Stored data entries
(** One iteration of the second loop of [Scorer::init] on a buffer of
    [betas.size()] entries. *)
Lemma Scorer_init_step shared (scale : float) (i : Value * count_t)
    (sc : VectorFloat) :
  length sc = length (Shared.betas shared) →
  let body :=
    DIST_ASSERT (i.1 <? length (Shared.betas shared))%nat;;
    x ← vec_get sc i.1;
    vec_set sc i.1 (x + scale * of_count i.2) in
  ((i.1 < length (Shared.betas shared))%nat ∧
   ∃ sc', body = Ok sc' ∧ length sc' = length (Shared.betas shared)) ∨
  ((length (Shared.betas shared) ≤ i.1)%nat ∧ body = Fail AssertionFailed).
Proof.
  intros Hlen body. unfold body.
  destruct (decide (i.1 < length (Shared.betas shared))%nat) as [Hk|Hk].
  - left. split; [done|].
    rewrite (proj2 (Nat.ltb_lt _ _) Hk), DIST_ASSERT_true. bind_simpl.
    destruct (lookup_lt_is_Some_2 sc i.1) as [x Hx]; [lia|].
    rewrite (vec_get_Some _ _ _ Hx). bind_simpl.
    rewrite (vec_set_Some _ _ _ _ Hx). eexists. split; [done|].
    by rewrite length_insert.
  - right. split; [lia|]. by rewrite (proj2 (Nat.ltb_ge _ _)) by lia.
Qed.

(** [Scorer::init] either fails with the assertion or leaves
    [betas.size()] scores. *)
Lemma Scorer_init_outcome shared group s rng :
  (∃ sc, Scorer.init shared group s rng = Ok ((), Scorer.mk sc, rng) ∧
         length sc = length (Shared.betas shared)) ∨
  Scorer.init shared group s rng = Fail AssertionFailed.
Proof.
  unfold Scorer.init.
  destruct (Scorer_init_betas shared
              (Shared.alpha shared
               / (Shared.alpha shared
                  + of_count (SparseCounter.get_total (Group.counts group))))
              (resize (length (Shared.betas shared)) 0 (Scorer.scores s)))
    as (sc1 & Hloop & Hlen1); [apply length_resize|].
  rewrite Hloop. bind_simpl.
  match goal with
  | |- context [for_each ?xs ?body ?st] =>
      destruct (for_each_outcome
                  (λ sc, length sc = length (Shared.betas shared))
                  AssertionFailed body xs st Hlen1)
        as [(sc2 & Hloop2 & Hlen2)|Hfail]
  end.
  - intros i sc Hsc.
    destruct (Scorer_init_step shared
                (1 / (Shared.alpha shared
                      + of_count (SparseCounter.get_total
                                    (Group.counts group)))) i sc Hsc)
      as [[_ Hok]|[_ Hno]]; [left; exact Hok|right; exact Hno].
  - left. exists sc2. by rewrite Hloop2.
  - right. by rewrite Hfail.
Qed.

Lemma Scorer_init_rejects shared group s rng key :
  is_Some (SparseCounter.count (Group.counts group) !! key) →
  (length (Shared.betas shared) ≤ key)%nat →
  Scorer.init shared group s rng = Fail AssertionFailed.
Proof.
  intros [c Hc] Hkey. unfold Scorer.init.
  destruct (Scorer_init_betas shared
              (Shared.alpha shared
               / (Shared.alpha shared
                  + of_count (SparseCounter.get_total (Group.counts group))))
              (resize (length (Shared.betas shared)) 0 (Scorer.scores s)))
    as (sc1 & Hloop & Hlen1); [apply length_resize|].
  rewrite Hloop. bind_simpl.
  rewrite (for_each_fails_with
             (λ sc, length sc = length (Shared.betas shared))
             AssertionFailed _ _ _ (key, c)); [done| |done| | ].
  - by apply elem_of_map_to_list.
  - intros i sc _ Hsc.
    destruct (Scorer_init_step shared
                (1 / (Shared.alpha shared
                      + of_count (SparseCounter.get_total
                                    (Group.counts group)))) i sc Hsc)
      as [[_ Hok]|[_ Hno]]; [left; exact Hok|right; exact Hno].
  - intros sc Hsc.
    destruct (Scorer_init_step shared
                (1 / (Shared.alpha shared
                      + of_count (SparseCounter.get_total
                                    (Group.counts group)))) (key, c) sc Hsc)
      as [[Hlt _]|[_ Hno]]; [simpl in Hlt; lia|exact Hno].
Qed.

Lemma Scorer_scores_ok shared group s rng value beta :
  values_in_range shared group →
  Shared.betas shared !! value = Some beta →
  ∃ sc,
    Scorer.init shared group s rng = Ok ((), Scorer.mk sc, rng) ∧
    Scorer.eval shared value (Scorer.mk sc) rng
      = Ok (fast_log (predictive shared group beta value), rng).
Proof.
  intros Hkeys Hbeta.
  destruct (Scorer_init_ok shared group s rng Hkeys)
    as (sc & Hinit & _ & Hsc).
  specialize (Hsc value beta Hbeta). cbv zeta in Hsc.
  exists sc. split; [done|].
  assert (sc !! value = Some (predictive shared group beta value)) as Hv.
  { rewrite Hsc. f_equal. unfold predictive, SparseCounter.get_count.
    destruct (SparseCounter.count (Group.counts group) !! value);
      simpl; [done|].
    rewrite of_count_0. lra. }
  by apply Scorer_eval_ok.
Qed.

Lemma free_score_value_ok shared group value beta rng :
  values_in_range shared group →
  Shared.betas shared !! value = Some beta →
  score_value shared group value rng
    = Ok (fast_log (predictive shared group beta value), rng).
Proof.
  intros Hkeys Hbeta.
  destruct (Scorer_scores_ok shared group (Scorer.mk []) rng value beta
              Hkeys Hbeta) as (sc & Hinit & Heval).
  unfold score_value. rewrite Hinit. bind_simpl. done.
Qed.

• Required work: Filter the data for the string "unfold". Copy each matching line.

• Response to this exercise:
  intros Hlen body. unfold body.
  unfold Scorer.init.
  intros [c Hc] Hkey. unfold Scorer.init.
  { rewrite Hsc. f_equal. unfold predictive, SparseCounter.get_count.
  unfold score_value. rewrite Hinit. bind_simpl. done.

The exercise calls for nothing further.